(** * webserver-chan: the HTTP framing layer, embedded and verified

    A shallow embedding of the HTTP server of the repository (socket wrapper,
    dynamic buffer, header splitting and parsing, body readers, response
    encoder and the per-connection serve loop) and of its two echo servers
    on the same socket wrapper, followed by the properties proved about
    them.

    Modelling conventions.
    - A Node [Buffer] is a [list ascii] (one [ascii] per byte).  A JavaScript
      string is a [list ascii] as well, one [ascii] per character: this is
      what the string is for ASCII text, where [Buffer.toString()] and
      [Buffer.from(str)] are the identity and [trim], [toLowerCase] and
      [parseInt] meet no other white space or letter than the ASCII ones.
      A property that depends on how bytes decode to text carries the
      hypothesis that the bytes decoded are ASCII ([ascii_only]); bytes
      that are only copied or searched (bodies, line breaks, header
      terminators) are arbitrary.
    - A JavaScript [number] holding a length, an index or a status code is a
      [Z]; [-1] is the "not found" / "unknown" value the source uses.  The
      two agree on the integers up to [JS.MAX_SAFE_INTEGER]; a property of
      a length read by [parseInt] carries that bound.
    - [undefined] and [null] are [None].
    - A thrown exception is the [Throw] result of a function without
      effects and the [Thrown] outcome of a function on the connection. *)

From Stdlib Require Import List ZArith Lia Bool Ascii String DecimalString.
Import ListNotations.

Open Scope Z_scope.

(** ** Bytes and buffers *)

Definition Buffer := list ascii.
Definition JsString := list ascii.

Definition bytes (s : string) : list ascii := list_ascii_of_string s.

Definition CR : ascii := ascii_of_nat 13.
Definition LF : ascii := ascii_of_nat 10.
Definition CRLF : list ascii := [CR; LF].

Definition blen (b : list ascii) : Z := Z.of_nat (List.length b).

(** ASCII bytes, which decode to the character with the same code and
    encode back to themselves. *)
Definition is_ascii (c : ascii) : bool := (nat_of_ascii c <? 128)%nat.
Definition ascii_only (b : list ascii) : bool := forallb is_ascii b.

Module Buf.

(** [Buffer.alloc(n)]: [n] zero bytes. *)
Definition alloc (n : Z) : Buffer := repeat Ascii.zero (Z.to_nat n).

(** Relative index of [TypedArray.prototype.subarray] / [copyWithin]:
    negative indices count from the end, everything is clamped to
    [0 .. len]. *)
Definition rel_index (len i : Z) : Z :=
  if i <? 0 then Z.max (len + i) 0 else Z.min i len.
(** * buidler-etherscan: the [verify] task

    A shallow embedding of [packages/buidler-etherscan/src/index.ts].

    [verify] is an orchestrating function: it validates its configuration,
    asks a node for the deployed bytecode, infers the compiler version range,
    looks the bytecode up among the compiled contracts and builds the
    verification request.  Every step but the control flow lives in a
    collaborator module ([./config], [./solc/SolcVersions], [./network/prober],
    [./solc/bytecode], [./ABITypes], [./etherscan/...], ethers' [Interface]).

    The embedding therefore has three layers:
    - the data that crosses the interfaces (records and inductive types);
    - a small trace-and-exception monad [Run]: a computation yields the list
      of collaborator calls it performed, in order, and either a value or the
      thrown error;
    - [verify] itself, written statement by statement over a record
      [Collaborators] holding the behaviour of the imported functions. *)

From Stdlib Require Import List NArith ZArith Ascii String Sorted.
From Stdlib.Strings Require Import Byte.
From stdpp Require Import base tactics option list strings gmap pretty.
Import ListNotations.

Set Warnings "-register-all".

Open Scope string_scope.
Open Scope list_scope.

(** ** Strings *)

(** The line feed of the multi-line template literals. *)
Definition LF : string := String (ascii_of_nat 10) EmptyString.
(** An interceptor that refuses every request and every response. *)
Definition refusing : Middleware :=
  mkMiddleware (fun req => ret (Some (errorString "refused"), req))
               (fun resp => ret (Some (errorString "refused"), resp)).

End sample.

(** ** [FDOProxy.Stop] *)

Module shutdown.

(** What [Stop] does to the outside: it closes the server, it kills the
    backend process, and it writes to the log. *)
Inductive StopEvent : Type :=
| SvShutdown (addr : string) (failure : option error)
| SvKill (pid : Z) (failure : option error)
| SvEvent (e : Event).

(** What the outside answers to [Server.Shutdown] and [Process.Kill]; both
    see what [Stop] has done so far. *)
Record StopEnv : Type := mkStopEnv {
  server_Shutdown : list StopEvent -> string -> option error;
  process_Kill : list StopEvent -> Z -> option error;
}.

(** The first half of [Stop]: the proxy server. *)
Definition stopServer (S : StopEnv) (p : proxy.FDOProxy) : list StopEvent :=
  match proxy.server p with
  | Some addr =>
      let failure := server_Shutdown S [] addr in
      SvShutdown addr failure ::
      match failure with
      | Some err =>
          [SvEvent (EvLog LevelError "Failed to shutdown proxy server"
                          [("error", VError err)])]
      | None => []
      end
  | None => []
  end.

(** The second half of [Stop]: the backend process, after the events
    [done]. *)
Definition stopBackend (S : StopEnv) (p : proxy.FDOProxy)
    (done : list StopEvent) : list StopEvent :=
  match proxy.backendCmd p with
  | Some cmd =>
      match cmd_Process cmd with
      | Some pid =>
          let failure := process_Kill S done pid in
          SvKill pid failure ::
          match failure with
          | Some err =>
              [SvEvent (EvLog LevelError "Failed to kill backend process"
                              [("error", VError err)])]
          | None => []
          end
      | None => []
      end
  | None => []
  end.

(** [Stop]: the error it returns and what it does. The mutex is left out. *)
Definition Stop (S : StopEnv) (p : proxy.FDOProxy)
  : option error * list StopEvent :=
  let served := stopServer S p in
  (None, served ++ stopBackend S p served).

(** The processes [Stop] asks to kill. *)
Definition killed (evs : list StopEvent) : list Z :=
  flat_map (fun e => match e with SvKill pid _ => [pid] | _ => [] end) evs.

End shutdown.

(** ** [cmd/server/main.go]: the whole of [main] *)

Module orchestrator.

══════════════════════════════

_Work order_
In the material above, find the line containing "two agree on" and the line containing "Definition JsString := list ascii.", then write out exactly those two lines and every line between them, and nothing more.

_Task answer_
      two agree on the integers up to [JS.MAX_SAFE_INTEGER]; a property of
      a length read by [parseInt] carries that bound.
    - [undefined] and [null] are [None].
    - A thrown exception is the [Throw] result of a function without
      effects and the [Thrown] outcome of a function on the connection. *)

From Stdlib Require Import List ZArith Lia Bool Ascii String DecimalString.
Import ListNotations.

Open Scope Z_scope.

(** ** Bytes and buffers *)

Definition Buffer := list ascii.
Definition JsString := list ascii.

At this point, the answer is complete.